WHAT NEEDS TO BE DONE → Below are records; reproduce exactly the lines from the one that has "Definition same_facts (d" through the one that has "Proof. intros [H1 H2] [H3", ends included, and nothing more.

DATA FOR THIS EXERCISE →
--------

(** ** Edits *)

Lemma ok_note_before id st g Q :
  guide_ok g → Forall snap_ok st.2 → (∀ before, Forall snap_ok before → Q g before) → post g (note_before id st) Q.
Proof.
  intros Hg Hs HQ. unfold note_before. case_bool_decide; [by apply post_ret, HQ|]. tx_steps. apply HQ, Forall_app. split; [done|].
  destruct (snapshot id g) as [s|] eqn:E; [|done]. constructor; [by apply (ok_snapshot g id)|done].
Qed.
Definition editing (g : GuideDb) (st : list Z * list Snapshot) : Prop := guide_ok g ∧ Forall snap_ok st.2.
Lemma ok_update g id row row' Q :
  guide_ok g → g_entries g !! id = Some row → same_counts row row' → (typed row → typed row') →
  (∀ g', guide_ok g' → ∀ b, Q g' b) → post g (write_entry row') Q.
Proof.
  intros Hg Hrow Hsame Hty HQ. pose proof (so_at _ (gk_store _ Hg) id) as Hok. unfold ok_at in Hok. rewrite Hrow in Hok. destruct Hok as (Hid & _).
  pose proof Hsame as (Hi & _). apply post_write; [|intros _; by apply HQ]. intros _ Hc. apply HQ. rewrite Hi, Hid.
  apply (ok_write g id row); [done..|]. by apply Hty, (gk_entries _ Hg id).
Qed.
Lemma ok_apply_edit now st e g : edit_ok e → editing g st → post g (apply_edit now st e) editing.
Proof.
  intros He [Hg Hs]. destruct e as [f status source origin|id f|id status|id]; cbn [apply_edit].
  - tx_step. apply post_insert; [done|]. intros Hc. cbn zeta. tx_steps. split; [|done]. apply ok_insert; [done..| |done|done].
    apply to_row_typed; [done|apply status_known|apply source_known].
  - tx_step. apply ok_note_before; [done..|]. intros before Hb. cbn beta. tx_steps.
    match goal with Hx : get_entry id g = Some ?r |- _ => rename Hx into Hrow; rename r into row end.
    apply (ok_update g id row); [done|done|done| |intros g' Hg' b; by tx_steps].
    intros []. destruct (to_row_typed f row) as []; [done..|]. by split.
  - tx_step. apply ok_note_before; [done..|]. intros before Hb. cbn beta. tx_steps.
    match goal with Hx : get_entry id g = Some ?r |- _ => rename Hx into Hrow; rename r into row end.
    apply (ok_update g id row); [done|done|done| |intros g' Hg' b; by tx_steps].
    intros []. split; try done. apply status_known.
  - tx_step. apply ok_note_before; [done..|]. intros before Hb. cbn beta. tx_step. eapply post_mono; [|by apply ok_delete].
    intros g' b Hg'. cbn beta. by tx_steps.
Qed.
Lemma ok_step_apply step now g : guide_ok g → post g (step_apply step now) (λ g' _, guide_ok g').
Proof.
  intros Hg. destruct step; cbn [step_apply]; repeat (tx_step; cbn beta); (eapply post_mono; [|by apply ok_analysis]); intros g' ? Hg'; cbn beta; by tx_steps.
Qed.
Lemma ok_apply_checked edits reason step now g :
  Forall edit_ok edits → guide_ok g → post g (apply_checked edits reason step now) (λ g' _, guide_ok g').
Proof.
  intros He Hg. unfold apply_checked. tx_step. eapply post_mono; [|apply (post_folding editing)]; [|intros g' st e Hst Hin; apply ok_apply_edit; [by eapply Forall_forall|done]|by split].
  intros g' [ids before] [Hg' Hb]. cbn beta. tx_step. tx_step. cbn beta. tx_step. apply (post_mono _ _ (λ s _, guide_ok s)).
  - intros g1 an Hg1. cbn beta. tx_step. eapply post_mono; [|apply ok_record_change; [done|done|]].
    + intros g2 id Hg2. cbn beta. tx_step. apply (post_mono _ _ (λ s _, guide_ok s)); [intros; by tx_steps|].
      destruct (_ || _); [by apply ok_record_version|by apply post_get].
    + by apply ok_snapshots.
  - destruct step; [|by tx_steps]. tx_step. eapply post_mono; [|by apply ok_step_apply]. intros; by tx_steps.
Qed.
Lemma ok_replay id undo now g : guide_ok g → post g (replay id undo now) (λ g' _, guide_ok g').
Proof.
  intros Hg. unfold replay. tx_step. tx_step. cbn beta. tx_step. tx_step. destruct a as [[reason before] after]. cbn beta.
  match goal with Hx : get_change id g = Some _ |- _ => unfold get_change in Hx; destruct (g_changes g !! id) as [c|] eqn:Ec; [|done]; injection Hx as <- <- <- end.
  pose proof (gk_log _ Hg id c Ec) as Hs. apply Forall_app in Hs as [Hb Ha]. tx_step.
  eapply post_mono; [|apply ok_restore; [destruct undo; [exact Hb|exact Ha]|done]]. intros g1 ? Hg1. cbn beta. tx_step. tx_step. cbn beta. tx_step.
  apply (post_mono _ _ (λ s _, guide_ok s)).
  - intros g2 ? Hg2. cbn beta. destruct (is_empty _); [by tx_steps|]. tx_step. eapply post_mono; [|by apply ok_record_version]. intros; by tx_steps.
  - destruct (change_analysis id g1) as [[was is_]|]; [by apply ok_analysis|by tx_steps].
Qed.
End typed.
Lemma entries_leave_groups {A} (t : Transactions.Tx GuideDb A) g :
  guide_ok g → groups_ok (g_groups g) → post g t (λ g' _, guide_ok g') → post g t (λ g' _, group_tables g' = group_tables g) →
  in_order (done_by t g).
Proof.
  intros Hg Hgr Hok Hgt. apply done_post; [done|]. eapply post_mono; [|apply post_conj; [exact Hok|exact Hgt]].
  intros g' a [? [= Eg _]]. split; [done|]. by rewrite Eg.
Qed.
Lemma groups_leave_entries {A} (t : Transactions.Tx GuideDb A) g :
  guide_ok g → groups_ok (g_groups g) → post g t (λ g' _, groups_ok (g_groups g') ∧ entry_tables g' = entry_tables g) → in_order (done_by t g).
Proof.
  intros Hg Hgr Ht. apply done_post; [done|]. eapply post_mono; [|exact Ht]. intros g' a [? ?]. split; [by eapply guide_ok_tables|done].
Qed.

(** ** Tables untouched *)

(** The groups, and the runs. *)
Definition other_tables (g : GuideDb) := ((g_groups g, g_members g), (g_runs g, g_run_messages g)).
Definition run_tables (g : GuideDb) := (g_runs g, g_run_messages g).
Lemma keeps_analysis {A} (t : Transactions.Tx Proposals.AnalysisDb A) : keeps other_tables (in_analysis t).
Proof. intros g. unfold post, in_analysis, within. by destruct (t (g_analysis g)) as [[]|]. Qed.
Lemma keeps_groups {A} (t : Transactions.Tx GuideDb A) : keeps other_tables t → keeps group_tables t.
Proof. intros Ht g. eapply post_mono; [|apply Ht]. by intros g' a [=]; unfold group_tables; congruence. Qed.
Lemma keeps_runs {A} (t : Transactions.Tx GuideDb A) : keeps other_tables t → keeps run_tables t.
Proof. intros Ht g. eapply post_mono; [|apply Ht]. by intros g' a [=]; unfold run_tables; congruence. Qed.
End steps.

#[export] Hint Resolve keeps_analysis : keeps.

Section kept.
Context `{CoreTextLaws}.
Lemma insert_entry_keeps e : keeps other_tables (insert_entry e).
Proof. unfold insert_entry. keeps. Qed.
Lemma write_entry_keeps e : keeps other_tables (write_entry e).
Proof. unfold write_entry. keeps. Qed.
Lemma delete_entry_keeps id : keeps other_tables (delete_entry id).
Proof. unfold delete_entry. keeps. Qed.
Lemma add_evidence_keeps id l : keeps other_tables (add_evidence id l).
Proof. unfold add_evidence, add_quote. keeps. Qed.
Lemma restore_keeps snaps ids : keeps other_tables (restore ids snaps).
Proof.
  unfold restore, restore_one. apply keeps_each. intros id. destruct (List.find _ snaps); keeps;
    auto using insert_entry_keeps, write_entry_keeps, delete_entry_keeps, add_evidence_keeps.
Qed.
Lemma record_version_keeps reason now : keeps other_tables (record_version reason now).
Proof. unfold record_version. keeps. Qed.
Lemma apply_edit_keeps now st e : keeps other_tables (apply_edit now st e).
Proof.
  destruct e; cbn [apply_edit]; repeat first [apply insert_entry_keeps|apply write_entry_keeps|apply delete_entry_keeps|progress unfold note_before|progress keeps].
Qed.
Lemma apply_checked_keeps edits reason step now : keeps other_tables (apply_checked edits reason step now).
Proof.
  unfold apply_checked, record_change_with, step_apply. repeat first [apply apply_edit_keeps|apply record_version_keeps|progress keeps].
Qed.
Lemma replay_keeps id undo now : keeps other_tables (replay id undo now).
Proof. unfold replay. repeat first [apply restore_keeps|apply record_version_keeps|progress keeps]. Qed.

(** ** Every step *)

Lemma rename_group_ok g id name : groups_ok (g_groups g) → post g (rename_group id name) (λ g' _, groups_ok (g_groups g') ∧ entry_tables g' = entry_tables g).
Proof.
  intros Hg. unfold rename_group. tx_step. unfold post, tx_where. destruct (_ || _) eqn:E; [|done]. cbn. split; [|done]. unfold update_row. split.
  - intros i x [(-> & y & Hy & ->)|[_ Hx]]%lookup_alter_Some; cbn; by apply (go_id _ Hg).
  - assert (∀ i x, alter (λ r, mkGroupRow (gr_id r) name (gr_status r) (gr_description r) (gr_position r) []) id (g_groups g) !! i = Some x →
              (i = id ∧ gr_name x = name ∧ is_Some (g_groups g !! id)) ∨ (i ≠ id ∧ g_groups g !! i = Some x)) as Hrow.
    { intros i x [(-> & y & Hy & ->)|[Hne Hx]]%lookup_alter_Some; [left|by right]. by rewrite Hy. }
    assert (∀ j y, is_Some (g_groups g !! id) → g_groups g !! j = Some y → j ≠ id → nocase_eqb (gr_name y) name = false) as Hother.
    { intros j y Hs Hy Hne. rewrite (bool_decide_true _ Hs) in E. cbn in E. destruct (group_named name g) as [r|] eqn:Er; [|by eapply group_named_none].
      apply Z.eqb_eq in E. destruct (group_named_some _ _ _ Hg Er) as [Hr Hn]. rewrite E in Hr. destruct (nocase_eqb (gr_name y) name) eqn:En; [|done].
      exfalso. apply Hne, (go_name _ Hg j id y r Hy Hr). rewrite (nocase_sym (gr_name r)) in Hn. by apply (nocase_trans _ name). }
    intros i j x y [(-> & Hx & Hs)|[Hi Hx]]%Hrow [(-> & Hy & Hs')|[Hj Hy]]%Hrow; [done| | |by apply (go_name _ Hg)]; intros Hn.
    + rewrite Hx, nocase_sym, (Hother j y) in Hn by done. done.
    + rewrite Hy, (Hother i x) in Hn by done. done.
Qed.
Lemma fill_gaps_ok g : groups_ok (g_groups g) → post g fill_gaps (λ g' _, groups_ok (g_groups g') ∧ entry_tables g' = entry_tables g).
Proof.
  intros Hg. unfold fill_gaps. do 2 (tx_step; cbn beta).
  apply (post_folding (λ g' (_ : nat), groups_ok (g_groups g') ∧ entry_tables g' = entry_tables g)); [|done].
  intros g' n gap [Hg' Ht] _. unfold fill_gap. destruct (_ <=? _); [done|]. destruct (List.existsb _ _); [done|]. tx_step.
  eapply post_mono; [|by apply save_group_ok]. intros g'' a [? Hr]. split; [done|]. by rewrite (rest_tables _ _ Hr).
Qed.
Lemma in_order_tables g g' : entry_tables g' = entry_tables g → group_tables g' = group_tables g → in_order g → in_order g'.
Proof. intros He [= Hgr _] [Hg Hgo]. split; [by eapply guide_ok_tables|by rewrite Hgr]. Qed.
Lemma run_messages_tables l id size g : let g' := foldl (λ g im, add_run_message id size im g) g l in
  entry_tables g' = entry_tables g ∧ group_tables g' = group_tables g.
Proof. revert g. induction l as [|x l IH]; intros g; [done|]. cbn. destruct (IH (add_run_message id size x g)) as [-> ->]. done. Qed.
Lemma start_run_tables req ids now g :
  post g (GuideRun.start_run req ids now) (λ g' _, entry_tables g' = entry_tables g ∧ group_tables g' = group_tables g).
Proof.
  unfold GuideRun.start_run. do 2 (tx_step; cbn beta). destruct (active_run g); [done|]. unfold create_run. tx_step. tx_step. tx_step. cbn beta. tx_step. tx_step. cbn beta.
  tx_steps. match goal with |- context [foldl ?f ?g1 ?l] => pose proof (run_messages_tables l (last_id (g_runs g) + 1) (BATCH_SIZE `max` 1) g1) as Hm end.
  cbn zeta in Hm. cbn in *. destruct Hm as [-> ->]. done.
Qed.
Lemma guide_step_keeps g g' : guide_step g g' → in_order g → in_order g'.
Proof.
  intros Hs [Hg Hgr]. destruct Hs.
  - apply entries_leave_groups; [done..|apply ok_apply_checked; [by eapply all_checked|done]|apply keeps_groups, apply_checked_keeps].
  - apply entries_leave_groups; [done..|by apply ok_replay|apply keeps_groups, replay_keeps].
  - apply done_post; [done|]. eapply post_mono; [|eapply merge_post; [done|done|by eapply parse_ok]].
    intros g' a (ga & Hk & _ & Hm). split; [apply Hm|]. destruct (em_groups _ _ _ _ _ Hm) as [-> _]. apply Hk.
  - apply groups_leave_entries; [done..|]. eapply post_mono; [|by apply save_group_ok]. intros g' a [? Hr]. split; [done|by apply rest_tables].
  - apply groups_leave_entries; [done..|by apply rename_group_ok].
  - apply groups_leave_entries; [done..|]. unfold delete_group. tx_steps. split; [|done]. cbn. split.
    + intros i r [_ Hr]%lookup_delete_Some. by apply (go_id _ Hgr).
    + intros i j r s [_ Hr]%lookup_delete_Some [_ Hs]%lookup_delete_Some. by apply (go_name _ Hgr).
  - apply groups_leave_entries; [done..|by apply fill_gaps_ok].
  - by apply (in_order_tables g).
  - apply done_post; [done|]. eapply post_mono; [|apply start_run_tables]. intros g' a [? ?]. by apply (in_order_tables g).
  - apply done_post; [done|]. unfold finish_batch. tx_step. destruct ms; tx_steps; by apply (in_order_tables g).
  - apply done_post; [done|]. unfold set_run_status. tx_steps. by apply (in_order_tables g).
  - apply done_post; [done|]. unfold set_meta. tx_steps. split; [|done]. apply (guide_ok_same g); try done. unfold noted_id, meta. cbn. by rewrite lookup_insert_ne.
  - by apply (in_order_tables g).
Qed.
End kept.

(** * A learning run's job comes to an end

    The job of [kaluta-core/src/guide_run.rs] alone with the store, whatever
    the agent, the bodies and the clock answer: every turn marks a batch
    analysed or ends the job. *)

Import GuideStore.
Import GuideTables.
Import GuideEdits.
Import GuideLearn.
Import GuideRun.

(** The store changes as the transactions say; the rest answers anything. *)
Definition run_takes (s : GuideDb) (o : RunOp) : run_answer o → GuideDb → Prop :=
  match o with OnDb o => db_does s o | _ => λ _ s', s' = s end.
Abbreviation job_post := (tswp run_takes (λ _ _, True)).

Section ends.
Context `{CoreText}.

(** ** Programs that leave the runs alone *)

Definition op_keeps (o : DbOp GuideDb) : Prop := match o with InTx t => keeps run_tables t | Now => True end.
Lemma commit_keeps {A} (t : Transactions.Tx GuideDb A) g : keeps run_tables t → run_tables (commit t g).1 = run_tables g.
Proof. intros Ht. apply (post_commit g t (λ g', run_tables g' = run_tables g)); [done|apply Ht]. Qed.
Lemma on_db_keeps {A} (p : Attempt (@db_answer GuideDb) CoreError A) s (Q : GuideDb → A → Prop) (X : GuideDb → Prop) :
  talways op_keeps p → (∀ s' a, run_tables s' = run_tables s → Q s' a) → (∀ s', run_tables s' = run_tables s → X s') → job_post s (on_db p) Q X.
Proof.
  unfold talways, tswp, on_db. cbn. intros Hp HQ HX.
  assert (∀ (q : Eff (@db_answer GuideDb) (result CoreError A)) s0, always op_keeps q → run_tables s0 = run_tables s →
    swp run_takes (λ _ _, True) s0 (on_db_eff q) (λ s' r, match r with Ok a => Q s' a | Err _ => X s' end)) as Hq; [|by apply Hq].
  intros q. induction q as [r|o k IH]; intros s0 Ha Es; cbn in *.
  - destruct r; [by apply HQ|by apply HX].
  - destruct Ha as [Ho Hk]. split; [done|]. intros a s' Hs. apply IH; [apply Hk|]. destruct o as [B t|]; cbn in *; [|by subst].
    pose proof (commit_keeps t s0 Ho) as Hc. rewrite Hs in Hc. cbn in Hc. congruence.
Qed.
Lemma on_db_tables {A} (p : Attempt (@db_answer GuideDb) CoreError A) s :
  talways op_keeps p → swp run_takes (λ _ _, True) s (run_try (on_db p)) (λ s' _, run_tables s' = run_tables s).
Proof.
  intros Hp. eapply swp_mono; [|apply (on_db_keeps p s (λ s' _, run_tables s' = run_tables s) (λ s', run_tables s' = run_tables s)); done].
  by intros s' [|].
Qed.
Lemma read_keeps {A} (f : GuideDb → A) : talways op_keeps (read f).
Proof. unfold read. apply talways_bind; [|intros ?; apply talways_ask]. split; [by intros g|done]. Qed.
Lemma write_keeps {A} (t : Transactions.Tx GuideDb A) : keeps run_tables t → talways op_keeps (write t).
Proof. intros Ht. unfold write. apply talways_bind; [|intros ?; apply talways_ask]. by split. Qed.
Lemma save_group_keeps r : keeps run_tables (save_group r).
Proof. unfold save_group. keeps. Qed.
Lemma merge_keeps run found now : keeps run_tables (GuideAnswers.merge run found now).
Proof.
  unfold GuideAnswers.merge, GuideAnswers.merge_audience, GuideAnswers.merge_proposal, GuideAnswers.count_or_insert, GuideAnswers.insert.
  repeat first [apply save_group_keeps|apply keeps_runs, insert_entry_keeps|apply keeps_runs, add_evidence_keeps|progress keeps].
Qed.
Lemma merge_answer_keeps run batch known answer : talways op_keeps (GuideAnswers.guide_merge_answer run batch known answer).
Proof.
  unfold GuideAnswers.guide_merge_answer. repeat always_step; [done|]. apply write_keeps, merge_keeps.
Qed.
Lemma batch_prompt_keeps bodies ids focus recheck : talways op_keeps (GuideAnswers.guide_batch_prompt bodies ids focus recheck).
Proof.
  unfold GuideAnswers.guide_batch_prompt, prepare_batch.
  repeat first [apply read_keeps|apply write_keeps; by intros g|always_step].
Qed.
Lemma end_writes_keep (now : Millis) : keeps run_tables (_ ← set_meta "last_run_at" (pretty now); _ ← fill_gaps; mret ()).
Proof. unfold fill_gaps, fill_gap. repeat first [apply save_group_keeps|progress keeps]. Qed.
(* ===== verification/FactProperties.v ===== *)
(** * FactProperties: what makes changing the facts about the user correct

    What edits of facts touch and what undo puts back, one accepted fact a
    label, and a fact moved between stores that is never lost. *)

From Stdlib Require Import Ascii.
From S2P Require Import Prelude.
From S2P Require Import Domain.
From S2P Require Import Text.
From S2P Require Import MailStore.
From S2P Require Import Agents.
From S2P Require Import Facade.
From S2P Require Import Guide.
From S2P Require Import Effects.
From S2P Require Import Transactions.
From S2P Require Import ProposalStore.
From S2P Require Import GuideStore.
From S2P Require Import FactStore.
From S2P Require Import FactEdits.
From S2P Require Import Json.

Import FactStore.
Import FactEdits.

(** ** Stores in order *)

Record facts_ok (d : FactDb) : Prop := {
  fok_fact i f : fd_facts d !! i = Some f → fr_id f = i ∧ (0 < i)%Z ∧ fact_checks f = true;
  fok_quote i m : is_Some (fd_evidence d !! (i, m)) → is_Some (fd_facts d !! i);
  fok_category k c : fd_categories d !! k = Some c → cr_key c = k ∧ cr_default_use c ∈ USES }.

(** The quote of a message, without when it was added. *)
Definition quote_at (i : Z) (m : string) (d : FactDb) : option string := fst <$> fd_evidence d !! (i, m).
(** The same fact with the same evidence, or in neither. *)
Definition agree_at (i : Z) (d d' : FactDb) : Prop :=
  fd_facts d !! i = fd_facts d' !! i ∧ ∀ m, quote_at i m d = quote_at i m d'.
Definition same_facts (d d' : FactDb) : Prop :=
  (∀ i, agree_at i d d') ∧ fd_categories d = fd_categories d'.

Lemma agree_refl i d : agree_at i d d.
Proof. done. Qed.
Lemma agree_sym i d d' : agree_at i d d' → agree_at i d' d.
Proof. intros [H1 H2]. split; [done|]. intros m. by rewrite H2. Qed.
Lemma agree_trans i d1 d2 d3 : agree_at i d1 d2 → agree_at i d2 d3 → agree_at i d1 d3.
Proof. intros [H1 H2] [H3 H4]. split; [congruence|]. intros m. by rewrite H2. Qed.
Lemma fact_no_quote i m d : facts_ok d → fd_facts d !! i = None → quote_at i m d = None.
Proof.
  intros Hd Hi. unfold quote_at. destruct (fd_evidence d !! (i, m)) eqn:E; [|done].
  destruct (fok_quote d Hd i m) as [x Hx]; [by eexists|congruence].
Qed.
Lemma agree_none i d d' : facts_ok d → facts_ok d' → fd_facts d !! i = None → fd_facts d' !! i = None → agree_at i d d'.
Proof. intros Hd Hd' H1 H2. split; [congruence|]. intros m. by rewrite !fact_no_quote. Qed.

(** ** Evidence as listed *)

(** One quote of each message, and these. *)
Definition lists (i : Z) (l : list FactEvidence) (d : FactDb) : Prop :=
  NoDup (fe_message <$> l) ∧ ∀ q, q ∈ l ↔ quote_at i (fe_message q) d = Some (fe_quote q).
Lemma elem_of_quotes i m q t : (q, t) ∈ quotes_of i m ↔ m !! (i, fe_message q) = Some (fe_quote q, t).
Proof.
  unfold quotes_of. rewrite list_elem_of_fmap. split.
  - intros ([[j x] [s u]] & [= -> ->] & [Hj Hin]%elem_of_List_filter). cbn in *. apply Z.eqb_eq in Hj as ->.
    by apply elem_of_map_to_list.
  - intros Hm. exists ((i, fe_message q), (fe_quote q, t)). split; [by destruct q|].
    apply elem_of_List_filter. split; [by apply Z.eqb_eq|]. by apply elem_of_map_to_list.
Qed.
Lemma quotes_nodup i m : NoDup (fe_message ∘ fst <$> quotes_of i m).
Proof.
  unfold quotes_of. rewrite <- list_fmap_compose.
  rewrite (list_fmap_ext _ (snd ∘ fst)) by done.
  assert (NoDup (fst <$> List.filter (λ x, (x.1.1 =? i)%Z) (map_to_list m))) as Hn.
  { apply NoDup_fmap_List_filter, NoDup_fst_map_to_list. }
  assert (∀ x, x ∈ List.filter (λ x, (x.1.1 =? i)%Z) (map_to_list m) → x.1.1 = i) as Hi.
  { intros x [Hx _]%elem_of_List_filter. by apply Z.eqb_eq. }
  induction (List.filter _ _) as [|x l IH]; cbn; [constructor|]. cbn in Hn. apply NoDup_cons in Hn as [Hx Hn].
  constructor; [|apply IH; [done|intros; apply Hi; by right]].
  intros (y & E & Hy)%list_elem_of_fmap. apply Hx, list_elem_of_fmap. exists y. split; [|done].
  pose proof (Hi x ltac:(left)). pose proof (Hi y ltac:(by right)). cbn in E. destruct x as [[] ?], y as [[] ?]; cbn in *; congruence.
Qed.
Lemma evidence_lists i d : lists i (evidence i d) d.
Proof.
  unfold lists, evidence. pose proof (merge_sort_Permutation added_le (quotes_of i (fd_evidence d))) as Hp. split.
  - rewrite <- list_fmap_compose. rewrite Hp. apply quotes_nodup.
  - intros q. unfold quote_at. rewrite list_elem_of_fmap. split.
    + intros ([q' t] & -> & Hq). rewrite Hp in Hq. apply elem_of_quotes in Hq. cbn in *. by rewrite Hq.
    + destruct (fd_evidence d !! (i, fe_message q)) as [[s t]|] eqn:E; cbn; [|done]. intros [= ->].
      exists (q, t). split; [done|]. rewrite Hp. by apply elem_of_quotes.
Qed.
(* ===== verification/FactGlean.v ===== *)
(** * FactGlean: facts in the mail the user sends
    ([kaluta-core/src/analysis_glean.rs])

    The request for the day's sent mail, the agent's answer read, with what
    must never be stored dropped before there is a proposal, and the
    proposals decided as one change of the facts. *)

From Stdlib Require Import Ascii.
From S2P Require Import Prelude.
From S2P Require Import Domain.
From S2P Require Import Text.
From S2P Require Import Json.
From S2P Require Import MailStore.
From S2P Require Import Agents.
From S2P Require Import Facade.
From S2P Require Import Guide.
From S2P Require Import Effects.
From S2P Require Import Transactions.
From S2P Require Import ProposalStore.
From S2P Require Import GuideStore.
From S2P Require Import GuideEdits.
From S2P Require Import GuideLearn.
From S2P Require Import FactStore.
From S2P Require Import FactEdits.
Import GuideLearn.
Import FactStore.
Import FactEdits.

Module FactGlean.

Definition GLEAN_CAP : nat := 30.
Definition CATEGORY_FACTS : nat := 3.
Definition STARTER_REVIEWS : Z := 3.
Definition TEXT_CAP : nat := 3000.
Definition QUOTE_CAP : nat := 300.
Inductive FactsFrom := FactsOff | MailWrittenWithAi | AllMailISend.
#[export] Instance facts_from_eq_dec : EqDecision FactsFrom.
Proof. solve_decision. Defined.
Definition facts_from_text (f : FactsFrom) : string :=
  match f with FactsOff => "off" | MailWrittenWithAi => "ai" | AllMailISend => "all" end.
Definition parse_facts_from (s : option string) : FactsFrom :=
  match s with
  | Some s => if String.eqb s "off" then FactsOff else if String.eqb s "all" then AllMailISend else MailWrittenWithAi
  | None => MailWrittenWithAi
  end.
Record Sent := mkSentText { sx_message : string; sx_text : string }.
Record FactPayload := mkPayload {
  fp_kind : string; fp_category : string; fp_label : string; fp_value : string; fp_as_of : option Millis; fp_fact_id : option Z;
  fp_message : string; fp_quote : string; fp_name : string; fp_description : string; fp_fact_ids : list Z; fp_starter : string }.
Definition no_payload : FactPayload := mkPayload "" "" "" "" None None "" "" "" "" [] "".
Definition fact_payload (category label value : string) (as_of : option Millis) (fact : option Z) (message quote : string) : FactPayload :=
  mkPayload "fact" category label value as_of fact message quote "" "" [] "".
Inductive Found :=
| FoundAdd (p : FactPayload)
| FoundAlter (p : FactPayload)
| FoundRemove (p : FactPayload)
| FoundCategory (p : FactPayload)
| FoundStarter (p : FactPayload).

--------

EXERCISE OUTPUT →
Definition same_facts (d d' : FactDb) : Prop :=
  (∀ i, agree_at i d d') ∧ fd_categories d = fd_categories d'.

Lemma agree_refl i d : agree_at i d d.
Proof. done. Qed.
Lemma agree_sym i d d' : agree_at i d d' → agree_at i d' d.
Proof. intros [H1 H2]. split; [done|]. intros m. by rewrite H2. Qed.
Lemma agree_trans i d1 d2 d3 : agree_at i d1 d2 → agree_at i d2 d3 → agree_at i d1 d3.
Proof. intros [H1 H2] [H3 H4]. split; [congruence|]. intros m. by rewrite H2. Qed.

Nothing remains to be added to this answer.